═══ Data supplied ═══
(* ===== verification/SequenceCorrect.v ===== *)
(** * Sequences are lists

    [run_all] performs a list of method calls on one sequence, building and destroying the
    sequences that are passed to them; [contract] says what each call does to a list and what
    it returns.  The main theorem is that every program within the contract runs to the
    answers of the contract and leaves the rest of memory as it was. *)

From S2P Require Import Prelude.
From iris.proofmode Require Import proofmode.
From S2P Require Import ParArray SequenceOps Relocation HeapLogic SequenceBase Sequence SequenceSpec.

#[local] Open Scope nat_scope.

(** ** Equality *)

Section equality.
Context {T : Type} `{!Traits T, !Schedule, !EqDecision T}.
Implicit Types (xs ys : list T).

Definition eqb (x y : T) : bool := bool_decide (x = y).

(** The elements at [i], ..., [n - 1] are equal. *)
Definition same_from xs ys (i n : nat) : Prop := forall j, i <= j < n -> xs !! j = ys !! j.

Lemma same_from_split xs ys i m n : i <= m -> m <= n -> same_from xs ys i n <-> same_from xs ys i m /\ same_from xs ys m n.
Proof.
  intros Hi Hm. split; [intros HE; split; intros j Hj; apply HE; lia|]. intros [H1 H2] j Hj.
  destruct (decide (j < m)); [apply H1; lia|apply H2; lia].
Qed.

Lemma same_from_all xs ys : length xs = length ys -> same_from xs ys 0 (length xs) <-> xs = ys.
Proof.
  intros Hl. split; [|by intros ->]. intros HE. apply list_eq. intros i. destruct (decide (i < length xs)); [apply HE; lia|].
  rw !lookup_ge_None_2 //; lia.
Qed.

Context (self other : range T) (xs ys : list T).
Context (Hself : self ▷ xs) (Hother : other ▷ ys) (Hlen : length xs = length ys).

Lemma read_both j : j < length xs -> exists x y,
  subscript self j = Ok x /\ subscript other j = Ok y /\ (eqb x y = true <-> xs !! j = ys !! j).
Proof using Hself Hother Hlen.
  intros Hj. destruct (lookup_lt_is_Some_2 xs j) as [x Hx]; [lia|]. destruct (lookup_lt_is_Some_2 ys j) as [y Hy]; [lia|].
  exists x, y. split; [by eapply shows_get|]. split; [by eapply shows_get|]. unfold eqb. rw bool_decide_eq_true Hx Hy.
  split; [by intros ->|by intros [=]].
Qed.

Lemma equal_prefix_eq n i : i + n <= length xs ->
  exists b, equal_prefix eqb self other i n = Ok b /\ (b = true <-> same_from xs ys i (i + n)).
Proof using Hself Hother Hlen.
  revert i. induction n as [|n IH]; intros i Hi; simpl.
  { exists true. split; [done|]. split; [intros _ j Hj; lia|done]. }
  destruct (read_both i) as (x & y & -> & -> & He); [lia|]. simpl. destruct (IH (i + 1)) as (b & Hb & Hs); [lia|].
  replace (i + S n) with (i + 1 + n) by lia. assert (Hsp := same_from_split xs ys i (i + 1) (i + 1 + n)).
  assert (same_from xs ys i (i + 1) <-> xs !! i = ys !! i) as H1.
  { split; [intros HE; apply HE; lia|]. intros HE j Hj. by replace j with i by lia. }
  rw H1 in Hsp. clear H1. specialize (Hsp ltac:(lia) ltac:(lia)).
  destruct (eqb x y); [exists b|exists false]; (split; [done|]); naive_solver.
Qed.

Lemma equal_block_ok start last g matches : last <= length xs ->
  ok (parallel_for start last (fun j (matches : bool) =>
        x ← subscript self j; y ← subscript other j; Ok (if eqb x y then matches else false)) g matches)
     (fun b => b = true <-> matches = true /\ same_from xs ys start last).
Proof using Hself Hother Hlen.
  intros Hl. eapply ok_mono; [apply (ok_parallel_for (fun d b => b = true <-> matches = true /\ forall j, j ∈ d -> xs !! j = ys !! j))|].
  - split; [intros ->; split; [done|]; by intros j Hj%not_elem_of_nil|naive_solver].
  - intros d j b Hj _ Hb. destruct (read_both j) as (x & y & -> & -> & He); [lia|]. simpl. apply ok_ret.
    setoid_rewrite elem_of_app. setoid_rewrite list_elem_of_singleton. destruct (eqb x y); naive_solver.
  - intros b (d & Hd & Hb). rw Hb. split; intros [Hm HE]; (split; [done|]).
    + intros j Hj. apply HE. rw Hd. apply elem_of_seq. lia.
    + intros j. rw Hd elem_of_seq => Hj. apply HE. lia.
Qed.

Lemma equal_blocks_eq fuel g start block_size : length xs - start < fuel -> 0 < block_size ->
  ok (equal_blocks eqb fuel self other (length xs) g start block_size true) (fun b => b = true <-> same_from xs ys start (length xs)).
Proof using Hself Hother Hlen.
  revert start block_size. induction fuel as [|fuel IH]; intros start bs Hf Hbs; [lia|]. simpl.
  destruct (Nat.ltb_spec start (length xs)) as [Hs|Hs].
  - apply ok_bind. eapply ok_mono; [apply equal_block_ok; lia|]. intros b Hb.
    set (last := length xs `min` (start + bs)) in *. assert (Hsp := same_from_split xs ys start last (length xs) ltac:(lia) ltac:(lia)).
    destruct b; [|apply ok_ret; naive_solver]. apply proj1 in Hb. specialize (Hb eq_refl) as [_ Hb].
    eapply ok_mono; [apply IH; lia|]. intros b Hb'. rw Hb'. destruct (decide (start + bs <= length xs)) as [Hle|Hle].
    + replace last with (start + bs) in * by lia. naive_solver.
    + replace last with (length xs) in * by lia. split; [done|]. intros _ j Hj. lia.
  - apply ok_ret. split; [|done]. intros _ j Hj. lia.
Qed.

(** [compare_equal] decides equality, whatever blocks the loop compares in parallel. *)
Lemma compare_equal_eq `{!FitsChunk T} fuel g : length xs < fuel ->
  compare_equal eqb fuel self other g = Ok (bool_decide (xs = ys)).
Proof using Hself Hother Hlen.
  intros Hf. apply ok_exact. unfold compare_equal. rw (shows_size _ _ Hself).
  set (gr := if g =? 0 then _ else g). assert (0 < gr) as Hg.
  { unfold gr. destruct (Nat.eqb_spec g 0); [apply chunk_size_pos|lia]. }
  clearbody gr. destruct (equal_prefix_eq (gr `min` length xs) 0) as (b & -> & Hb); [lia|]. simpl in *.
  assert (xs = ys <-> same_from xs ys 0 (gr `min` length xs) /\ same_from xs ys (gr `min` length xs) (length xs)) as Heq.
  { rw -(same_from_all _ _ Hlen) (same_from_split _ _ 0 (gr `min` length xs)) //; lia. }
  destruct b; simpl; [|apply ok_ret; symmetry; apply bool_decide_eq_false; naive_solver].
  destruct (Nat.eqb_spec (gr `min` length xs) (length xs)) as [E|E].
  - apply ok_ret. symmetry. apply bool_decide_eq_true, Heq. split; [naive_solver|]. rw E. intros j Hj. lia.
  - replace (gr `min` length xs) with gr in * by lia. eapply ok_mono; [apply equal_blocks_eq; lia|]. intros b Hb'.
    destruct b; symmetry; [apply bool_decide_eq_true|apply bool_decide_eq_false]; naive_solver.
Qed.

(** Elements that are larger than a chunk: the blocks are empty, and the loop makes no progress. *)
Lemma compare_equal_diverges fuel : chunk_bytes < sizeof -> 0 < length xs ->
  compare_equal eqb fuel self other 0 = Err OutOfFuel.
Proof using Hself.
  clear Hother Hlen. intros Hs Hl. unfold compare_equal. rw (shows_size _ _ Hself) Nat.div_small //=.
  destruct (length xs) as [|n] eqn:E; [lia|].
  enough (forall f, equal_blocks eqb f self other (S n) 0 0 0 true = Err OutOfFuel) as Hb by apply Hb.
  by induction f as [|f IH].
Qed.
End equality.

(** ** Programs *)

(** How a range that is passed gives access to its elements *)
Inductive category := by_random_access | by_forward | by_input.

Definition source_of {T} (k : category) (xs : list T) : source T :=
  match k with by_random_access => random_access (of_list xs) | by_forward => forward xs | by_input => input xs end.

Lemma yields_source_of {T} k (xs : list T) : yields (source_of k xs) xs.
Proof. destruct k; [apply shows_of_list|done..]. Qed.

(** Calls; positions stand for [begin() + i], and a sequence that is passed is built first. *)
Inductive command (T : Type) :=
  | Push_back (x : T)
  | Append_n (n : nat) (x : T)
  | Append_range (k : category) (ys : list T)
  | Append_sequence (k : category) (ys : list T)
  | Emplace (i : nat) (x : T)
  | Insert_n (i n : nat) (x : T)
  | Insert_range (i : nat) (k : category) (ys : list T)
  | Insert_sequence (i : nat) (k : category) (ys : list T)
  | Pop_back
  | Erase (i : nat)
  | Erase_range (i j : nat)
  | Resize (n : nat) (x : T)
  | Reserve (n : nat)
  | Clear
  | Assign_fill (n : nat) (x : T)
  | Assign_range (k : category) (ys : list T)
  | Copy_assign (k : category) (ys : list T)
  | Move_assign (k : category) (ys : list T)
  | Set_at (i : nat) (x : T)
  | Get (i : nat)
  | Subseq (i j : nat)
  | Equals (k : category) (ys : list T).
Arguments Push_back {T} x.
Arguments Append_n {T} n x.
Arguments Append_range {T} k ys.
Arguments Append_sequence {T} k ys.
Arguments Emplace {T} i x.
Arguments Insert_n {T} i n x.
Arguments Insert_range {T} i k ys.
Arguments Insert_sequence {T} i k ys.
Arguments Pop_back {T}.
Arguments Erase {T} i.
Arguments Erase_range {T} i j.
Arguments Resize {T} n x.
Arguments Reserve {T} n.
Arguments Clear {T}.
Arguments Assign_fill {T} n x.
Arguments Assign_range {T} k ys.
Arguments Copy_assign {T} k ys.
Arguments Move_assign {T} k ys.
Arguments Set_at {T} i x.
Arguments Get {T} i.
Arguments Subseq {T} i j.
Arguments Equals {T} k ys.
(** From a cell that the search may be at, it ends at the first cell that has no priority. *)
Lemma find_from_correct fuel TA k i e : ordered TA -> i < length TA -> e < length TA -> covered TA k i -> ~ higher TA k e ->
  dist (length TA) i e < fuel ->
  exists r, find_from fuel TA k i = Ok r /\
    match r with Some (j, c) => TA !! j = Some c /\ c <> empty /\ getKey c = k | None => ~ has_key TA k end.
Proof.
  intros Ho. revert i. induction fuel as [|fuel IH]; intros i Hi He Hc Hn Hd; [lia|]. simpl. unfold cell.
  destruct (lookup_lt_is_Some_2 TA i Hi) as [c Hci]. rewrite Hci. simpl.
  assert (~ higher TA k i -> key_at TA i <> Some k -> ~ has_key TA k) as Hno.
  { intros Hni Hki [j Hj]. assert (i = j) as -> by (by apply (covered_key TA k)). done. }
  destruct (decide (c = empty)) as [->|Hce].
  { exists None. split; [done|]. apply Hno.
    - intros (c & Hc' & Hc'' & _). congruence.
    - intros (c & Hc' & Hc'' & _)%key_at_Some. congruence. }
  destruct (cmp_cases k (getKey c)) as [Hp|[->|Hp]].
  - rewrite decide_True by lia. rewrite decide_True by done. exists None. split; [done|]. apply Hno.
    + intros (c' & Hc' & _ & Hp'). assert (c' = c) as -> by congruence. apply (cmp_irrefl k). by eapply cmp_trans.
    + intros (c' & Hc' & _ & <-)%key_at_Some. assert (c' = c) as -> by congruence. by apply cmp_irrefl in Hp.
  - rewrite cmp_refl. simpl. by exists (Some (i, c)).
  - rewrite decide_False by (apply cmp_sym in Hp; lia). assert (higher TA k i) as Hh by (by exists c).
    assert (i <> e) as Hne by (by intros ->). rewrite (dist_from_increment _ i e) in Hd by done.
    apply IH; [by apply incrementIndex_lt|done|by apply covered_increment|done|lia].
Qed.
═══
Task objective:
Using the entries above, quote each line verbatim from the first through the line that contains "Lemma equal_prefix_eq n".

Task solution:
(* ===== verification/SequenceCorrect.v ===== *)
(** * Sequences are lists

    [run_all] performs a list of method calls on one sequence, building and destroying the
    sequences that are passed to them; [contract] says what each call does to a list and what
    it returns.  The main theorem is that every program within the contract runs to the
    answers of the contract and leaves the rest of memory as it was. *)

From S2P Require Import Prelude.
From iris.proofmode Require Import proofmode.
From S2P Require Import ParArray SequenceOps Relocation HeapLogic SequenceBase Sequence SequenceSpec.

#[local] Open Scope nat_scope.

(** ** Equality *)

Section equality.
Context {T : Type} `{!Traits T, !Schedule, !EqDecision T}.
Implicit Types (xs ys : list T).

Definition eqb (x y : T) : bool := bool_decide (x = y).

(** The elements at [i], ..., [n - 1] are equal. *)
Definition same_from xs ys (i n : nat) : Prop := forall j, i <= j < n -> xs !! j = ys !! j.

Lemma same_from_split xs ys i m n : i <= m -> m <= n -> same_from xs ys i n <-> same_from xs ys i m /\ same_from xs ys m n.
Proof.
  intros Hi Hm. split; [intros HE; split; intros j Hj; apply HE; lia|]. intros [H1 H2] j Hj.
  destruct (decide (j < m)); [apply H1; lia|apply H2; lia].
Qed.

Lemma same_from_all xs ys : length xs = length ys -> same_from xs ys 0 (length xs) <-> xs = ys.
Proof.
  intros Hl. split; [|by intros ->]. intros HE. apply list_eq. intros i. destruct (decide (i < length xs)); [apply HE; lia|].
  rw !lookup_ge_None_2 //; lia.
Qed.

Context (self other : range T) (xs ys : list T).
Context (Hself : self ▷ xs) (Hother : other ▷ ys) (Hlen : length xs = length ys).

Lemma read_both j : j < length xs -> exists x y,
  subscript self j = Ok x /\ subscript other j = Ok y /\ (eqb x y = true <-> xs !! j = ys !! j).
Proof using Hself Hother Hlen.
  intros Hj. destruct (lookup_lt_is_Some_2 xs j) as [x Hx]; [lia|]. destruct (lookup_lt_is_Some_2 ys j) as [y Hy]; [lia|].
  exists x, y. split; [by eapply shows_get|]. split; [by eapply shows_get|]. unfold eqb. rw bool_decide_eq_true Hx Hy.
  split; [by intros ->|by intros [=]].
Qed.

Lemma equal_prefix_eq n i : i + n <= length xs ->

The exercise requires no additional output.